(** X6. A string's common suffix with itself is its trailing run of
    non-alphanumeric characters; that run is the string itself exactly
    when the string has no alphanumeric character. *)
Theorem find_common_suffix_same :
  forall a : str,
    find_common_suffix a a = Return (structural_tail a)
    /\ (structural_tail a = a <-> Forall (fun c => isalnum c = false) a).
Proof.
  intros a. split.
  - rewrite find_common_suffix_spec.
    unfold common_structural_suffix, structural_tail.
    rewrite common_run_refl. reflexivity.
  - unfold structural_tail. split.
    + intros Hsame. rewrite <- Hsame.
      apply Forall_structural, Forall_rev_iff, take_while_all.
    + intros Hall. rewrite take_while_id; [apply rev_involutive|].
      apply Forall_rev_iff, Forall_structural, Hall.
Qed.

(** X7. The result of [find_common_prefix] is the greatest common prefix:
    a string is a prefix of both arguments exactly when it is a prefix of
    the result. *)
Theorem find_common_prefix_greatest :
  forall a b : str, exists p : str,
    find_common_prefix a b = Return p
    /\ forall q : str, (is_prefix q a /\ is_prefix q b) <-> is_prefix q p.
Proof.
  intros a b. exists (longest_common_prefix a b).
  split; [apply find_common_prefix_spec|].
  intros q. split.
  - intros [Ha Hb]. apply common_run_longest; [exact Ha | exact Hb |].
    apply all_true.
  - intros Hq. split.
    + apply (is_prefix_trans _ _ _ Hq), longest_common_prefix_l.
    + apply (is_prefix_trans _ _ _ Hq), longest_common_prefix_r.
Qed.

(** X8. The result of [find_common_suffix] is the greatest common suffix
    made of non-alphanumeric characters: a string of such characters is a
    suffix of both arguments exactly when it is a suffix of the result. *)
Theorem find_common_suffix_greatest :
  forall a b : str, exists r : str,
    find_common_suffix a b = Return r
    /\ forall t : str,
        (is_suffix t a /\ is_suffix t b
         /\ Forall (fun c => isalnum c = false) t)
        <-> is_suffix t r.
Proof.
  intros a b. exists (common_structural_suffix a b).
  split; [apply find_common_suffix_spec|].
  intros t. split.
  - intros (Ha & Hb & Ht). apply is_suffix_rev.
    unfold common_structural_suffix. rewrite rev_involutive.
    apply common_run_longest.
    + apply is_suffix_rev, Ha.
    + apply is_suffix_rev, Hb.
    + apply Forall_rev_iff, Forall_structural, Ht.
  - intros Ht. apply is_suffix_rev in Ht.
    unfold common_structural_suffix in Ht. rewrite rev_involutive in Ht.
    destruct (common_run_split structural (rev a) (rev b))
      as (ra & rb & Hra & Hrb & _).
    split; [|split].
    + apply is_suffix_rev, (is_prefix_trans _ _ _ Ht).
      exists ra. exact Hra.
    + apply is_suffix_rev, (is_prefix_trans _ _ _ Ht).
      exists rb. exact Hrb.
    + apply Forall_structural, Forall_rev_iff.
      apply (is_prefix_all _ _ _ Ht), common_run_all.
Qed.

(** X9. [find_common_suffix] returns the trailing non-alphanumeric run of
    the full common suffix: it is the longest common suffix cut back to
    what follows its last alphanumeric character. *)
Theorem find_common_suffix_cuts_common_suffix :
  forall a b : str,
    find_common_suffix a b
    = Return (structural_tail (longest_common_suffix a b)).
Proof.
  intros a b. rewrite find_common_suffix_spec.
  unfold common_structural_suffix, structural_tail, longest_common_suffix.
  rewrite rev_involutive, <- common_run_take_while. reflexivity.
Qed.

(** X10. A shared lead passes through [find_common_prefix]: the common
    prefix of [p ++ a] and [p ++ b] is [p] followed by the common prefix
    of [a] and [b]. *)
Theorem find_common_prefix_shared_lead :
  forall p a b : str, exists r : str,
    find_common_prefix a b = Return r
    /\ find_common_prefix (p ++ a) (p ++ b) = Return (p ++ r).
Proof.
  intros p a b. exists (longest_common_prefix a b).
  rewrite !find_common_prefix_spec, longest_common_prefix_app.
  split; reflexivity.
Qed.

(** X11. [find_common_prefix] is associative: the common prefix of three
    strings does not depend on which pair is matched first. *)
Theorem find_common_prefix_assoc :
  forall a b c : str,
    (ab <- find_common_prefix a b ;; find_common_prefix ab c)
    = (bc <- find_common_prefix b c ;; find_common_prefix a bc).
Proof.
  intros a b c. rewrite (find_common_prefix_spec a b).
  rewrite (find_common_prefix_spec b c). cbn [bind].
  rewrite !find_common_prefix_spec. unfold longest_common_prefix.
  rewrite common_run_assoc. reflexivity.
Qed.

(** ** The occurrence finder: bounds, splitting, growth, cost *)

Lemma range_from_length (n : nat) :
  forall lo : Z, List.length (range_from lo n) = n.
Proof.
  induction n as [|n IH]; intros lo; cbn; [reflexivity|].
  rewrite IH. reflexivity.
Qed.

Lemma filter_length_bound (f : Z -> bool) (l : list Z) :
  (List.length (filter f l) <= List.length l)%nat.
Proof.
  induction l as [|x l IH]; cbn; [lia|]. destruct (f x); cbn; lia.
Qed.

Lemma occurs_at_split (s t : str) (i : Z) :
  0 <= i <= len s -> occurs_at s t i = true ->
  exists rest, skipn (Z.to_nat i) s = t ++ rest.
Proof.
  intros _ Hocc. apply startswith_iff in Hocc. exact Hocc.
Qed.

Lemma occurs_at_fits (s t : str) (i : Z) :
  0 <= i <= len s -> occurs_at s t i = true -> i + len t <= len s.
Proof.
  intros Hi Hocc. apply startswith_iff, is_prefix_length in Hocc.
  rewrite length_skipn in Hocc. unfold len in *. lia.
Qed.

(** X12. Every offset that [find_all_indices] returns lies inside the
    string together with the whole match, [0 <= i] and
    [i + len(substring) <= len(string)], and there are at most
    [len(string) + 1] offsets. *)
Theorem find_all_indices_bounds :
  forall s t : str, exists r : list Z,
    find_all_indices_returns s t r
    /\ (forall i : Z, In i r -> 0 <= i /\ i + len t <= len s)
    /\ (List.length r <= List.length s + 1)%nat.
Proof.
  intros s t. exists (occurrences s t 0).
  split; [apply find_all_indices_returns_occurrences|]. split.
  - intros i Hi. apply occurrences_In in Hi as [Hi Hocc].
    split; [lia|]. apply occurs_at_fits; [lia | exact Hocc].
  - unfold occurrences.
    eapply Nat.le_trans; [apply filter_length_bound|].
    unfold range. rewrite range_from_length. unfold len. lia.
Qed.

(** X13. Every returned offset splits the string around a match: the
    text before the offset, the substring, and the text after the match
    make up the string again. *)
Theorem find_all_indices_split :
  forall s t : str, exists r : list Z,
    find_all_indices_returns s t r
    /\ forall i : Z, In i r ->
         slice s 0 i ++ t ++ slice s (i + len t) (len s) = s.
Proof.
  intros s t. exists (occurrences s t 0).
  split; [apply find_all_indices_returns_occurrences|].
  intros i Hi. apply occurrences_In in Hi as [Hi Hocc].
  pose proof (occurs_at_fits s t i Hi Hocc) as Hfit.
  destruct (occurs_at_split s t i Hi Hocc) as [rest Hrest].
  pose proof (len_nonneg t) as Ht.
  rewrite slice_within by lia. rewrite slice_to_end by lia.
  rewrite Z.sub_0_r. cbn [Z.to_nat skipn].
  replace (Z.to_nat (i + len t))
    with (List.length t + Z.to_nat i)%nat by (unfold len; lia).
  rewrite <- skipn_skipn, Hrest, skipn_length_app, <- Hrest.
  apply firstn_skipn.
Qed.

Lemma occurs_at_app (a b t : str) (i : Z) :
  0 <= i -> i + len t <= len a ->
  occurs_at (a ++ b) t i = occurs_at a t i.
Proof.
  intros Hi Hfit. unfold occurs_at.
  assert (Hlen : (List.length t <= List.length (skipn (Z.to_nat i) a))%nat)
    by (rewrite length_skipn; unfold len in *; lia).
  rewrite skipn_app.
  replace (Z.to_nat i - List.length a)%nat with 0%nat
    by (pose proof (len_nonneg t); unfold len in *; lia).
  cbn [skipn].
  destruct (startswith (skipn (Z.to_nat i) a) t) eqn:E.
  - apply startswith_iff. apply startswith_iff in E as [r ->].
    exists (r ++ b). symmetry. apply app_assoc.
  - destruct (startswith (skipn (Z.to_nat i) a ++ b) t) eqn:E';
      [|reflexivity].
    apply firstn_startswith in E'.
    rewrite firstn_app in E'.
    replace (List.length t - List.length (skipn (Z.to_nat i) a))%nat
      with 0%nat in E' by lia.
    cbn [firstn] in E'. rewrite app_nil_r in E'.
    apply firstn_startswith in E'. congruence.
Qed.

TASK TO COMPLETE: Each line from the top of the material above, through the one that contains "a string is", should be restated word for word.

WRITTEN SOLUTION:
(** X6. A string's common suffix with itself is its trailing run of
    non-alphanumeric characters; that run is the string itself exactly
    when the string has no alphanumeric character. *)
Theorem find_common_suffix_same :
  forall a : str,
    find_common_suffix a a = Return (structural_tail a)
    /\ (structural_tail a = a <-> Forall (fun c => isalnum c = false) a).
Proof.
  intros a. split.
  - rewrite find_common_suffix_spec.
    unfold common_structural_suffix, structural_tail.
    rewrite common_run_refl. reflexivity.
  - unfold structural_tail. split.
    + intros Hsame. rewrite <- Hsame.
      apply Forall_structural, Forall_rev_iff, take_while_all.
    + intros Hall. rewrite take_while_id; [apply rev_involutive|].
      apply Forall_rev_iff, Forall_structural, Hall.
Qed.

(** X7. The result of [find_common_prefix] is the greatest common prefix:
    a string is a prefix of both arguments exactly when it is a prefix of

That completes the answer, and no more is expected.